I ended my thinking with:
But this one thing I know: God has me here, at this time and in this place, for a reason. If that reason includes daily pain and sleeplessness--so it does. He will comfort and speak to me in the pain, and He will use it to help others as well.
Daily pain? Pretty much, but not bad (except for bad knee pain this week, but that will pass). Sleeplessness, praise God, is pretty much a thing of the past.
And God has used me to touch others, close friends with a resident many consider irritating, an older sister to a troubled resident, a listening ear to someone who shuts herself away from most people. I have been here, for a reason.
Next week I will look more at the future--what it looks like at this point in time. 

Friday, July 25, 2014

READING AND WRITING (July 18-24, 2014)

Christmas Traditions Series
Progress at last!  I have reached the 20% mark on my Christmas novella, An Apple for Christmas; and I am almost at the halfway point (49%) for Runaway Love. Woo hoo!

The picture above is the entire collection including my book. See my single cover here:

I am busy reading The Fires of Alexandria by Thomas Carpenter. So far, it's a fascinating story of a woman passing a man to pursue the craft of a sculptor, an educated "Barbarian," and the mystery of the fire which destroyed the great library of Alexandria.

Wednesday, July 23, 2014

POETRY ZONE (July 16-22, 2014)

Of the poems I wrote for the Camp challenge this week, I'm sharing the two that tell a story about me.
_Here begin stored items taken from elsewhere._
Definition shift_left (T : format) (x n : Z) : M exec Z :=
  if (0 <=? n) && (n <? width T) then mret (cast T (Z.shiftl x n)) else undefined "shift too wide".
Definition shift_right (T : format) (x n : Z) : M exec Z :=
  if (0 <=? n) && (n <? width T) then mret (Z.shiftr x n) else undefined "shift too wide".
Definition quotient (T : format) (op : Z -> Z -> Z) (a b : Z) : M exec Z :=
  if b =? 0 then undefined "division by zero"
  else if in_format T (Z.quot a b) then mret (op a b) else undefined "quotient overflows".

Definition assert_positive (z : Z) : M exec unit := if 0 <? z then skip else fatal "assert".

Definition exec_AddImm (T : format) (imm_value : Z) : M exec unit :=
  src_1 ← getInt T 0; result ← arith T (src_1 + imm_value); setInt T 0 result ;; markExecuted.
Definition exec_Add (T : format) : M exec unit :=
  src_1 ← getInt T 0; src_2 ← getInt T 1; result ← arith T (src_1 + src_2); setInt T 0 result ;; markExecuted.
Definition exec_Sub (T : format) : M exec unit :=
  src_1 ← getInt T 0; src_2 ← getInt T 1; result ← arith T (src_1 - src_2); setInt T 0 result ;; markExecuted.
Definition exec_And : M exec unit :=
  src_1 ← getInt uint64_t 0; src_2 ← getInt uint64_t 1; setInt uint64_t 0 (Z.land src_1 src_2) ;; markExecuted.
Definition exec_Or : M exec unit :=
  src_1 ← getInt uint64_t 0; src_2 ← getInt uint64_t 1; setInt uint64_t 0 (Z.lor src_1 src_2) ;; markExecuted.
Definition exec_Xor : M exec unit :=
  src_1 ← getInt uint64_t 0; src_2 ← getInt uint64_t 1; setInt uint64_t 0 (Z.lxor src_1 src_2) ;; markExecuted.
Definition exec_AndImm (imm_value : Z) : M exec unit :=
  src_1 ← getInt uint64_t 0; setInt uint64_t 0 (Z.land src_1 imm_value) ;; markExecuted.
Definition exec_OrImm (imm_value : Z) : M exec unit :=
  src_1 ← getInt uint64_t 0; setInt uint64_t 0 (Z.lor src_1 imm_value) ;; markExecuted.
Definition exec_XorImm (imm_value : Z) : M exec unit :=
  src_1 ← getInt uint64_t 0; setInt uint64_t 0 (Z.lxor src_1 imm_value) ;; markExecuted.
Definition exec_Multiply (T : format) : M exec unit :=
  src_1 ← getInt T 0; src_2 ← getInt T 1; result ← arith T (src_1 * src_2); setInt T 0 result ;; markExecuted.

(** The products are of 128-bit integers; of a signed and an unsigned operand, unsigned. *)
Definition exec_MultiplyHigh (T1 T2 : format) : M exec unit :=
  src_1 ← getInt T1 0; src_2 ← getInt T2 1;
  match is_signed T1, is_signed T2 with
  | true, true => setInt uint64_t 0 (u64 (Z.shiftr (src_1 * src_2) (8 * sizeof T1)))
  | false, false | true, false =>
      setInt uint64_t 0 (u64 (Z.shiftr ((src_1 * src_2) mod 2 ^ 128) (8 * sizeof T1)))
  | false, true => fatal "assert"
  end ;; markExecuted.

Definition exec_Divide (T : format) : M exec unit :=
  src_1 ← getInt T 0; src_2 ← getInt T 1;
  (if 0 =? src_2 then flagError
   else result ← quotient T Z.quot src_1 src_2; setInt T 0 result) ;; markExecuted.

(** The operands are read at 64 bits and converted; the result of an unsigned
    remainder is not sign-extended. *)
Definition exec_Modulo (T : format) : M exec unit :=
  a ← getInt int64_t 0; b ← getInt int64_t 1;
  let src_1 := cast T a in let src_2 := cast T b in
  (if 0 =? src_2 then setIntAs T 0 src_1 (is_signed T)
   else result ← quotient T Z.rem src_1 src_2; setIntAs T 0 result (is_signed T)) ;; markExecuted.

Definition exec_SetRegCompare (cmp : VanadisRegisterCompareType) (T : format) : M exec unit :=
  compare_result ← registerCompare cmp T 0 1; setInt uint64_t 0 (if compare_result : bool then 1 else 0) ;; markExecuted.
Definition exec_SetRegCompareImm (cmp : VanadisRegisterCompareType) (T : format) (imm_value : Z) : M exec unit :=
  compare_result ← registerCompareImm cmp T 0 imm_value;
  setInt uint64_t 0 (if compare_result : bool then 1 else 0) ;; markExecuted.
Definition exec_SetRegister (T : format) (imm_value : Z) : M exec unit := setInt T 0 imm_value ;; markExecuted.
Definition exec_SetRegisterByCall (T : format) : M exec unit := setInt T 0 (cast T cycle_count) ;; markExecuted.
Definition exec_PCAddImm (T : format) (imm_value : Z) : M exec unit :=
  addr ← gets (fun s => ins_address (ins s));
  sum ← arith T (cast T addr + imm_value);
  setInt T 0 (Z.land sum (2 ^ 32 - 1)) ;; markExecuted.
One of the lakes mentioned in the poem below is the place where our best friends from church lived, and where I was baptized.


The town of Winthrop, Maine boasts many things
Activities for all the whole year through
Of long, hot days at lakes upon a string
Cobboseecontee, Carlton, naming two
But most of all, their cooks compete to wring
The last, sweet taste of fish fixed in a stew
The lakes take part, but poor Maranacook
Must always lose to Annabessacook.

When we were challenged to write about camp food, I thought about the times Mom packed up the grill--and my growing admiration for all she did for me.


My mom would pack up grill and coals
And take us a site untold
At campgrounds at both streams and lakes
She lit the fires that made my days
For flames to flare and sizzling meat
Add icy pop, s’mores that can’t be beat
~I never bought a grill or coals~
One camping trip with Dad and kids
Made future tries ones I forbid
Marshmallows brown on gas stove top
Hot dogs burn black in the right pot.
I don’t cook out—inside’s my thing
But where indoors can children swing?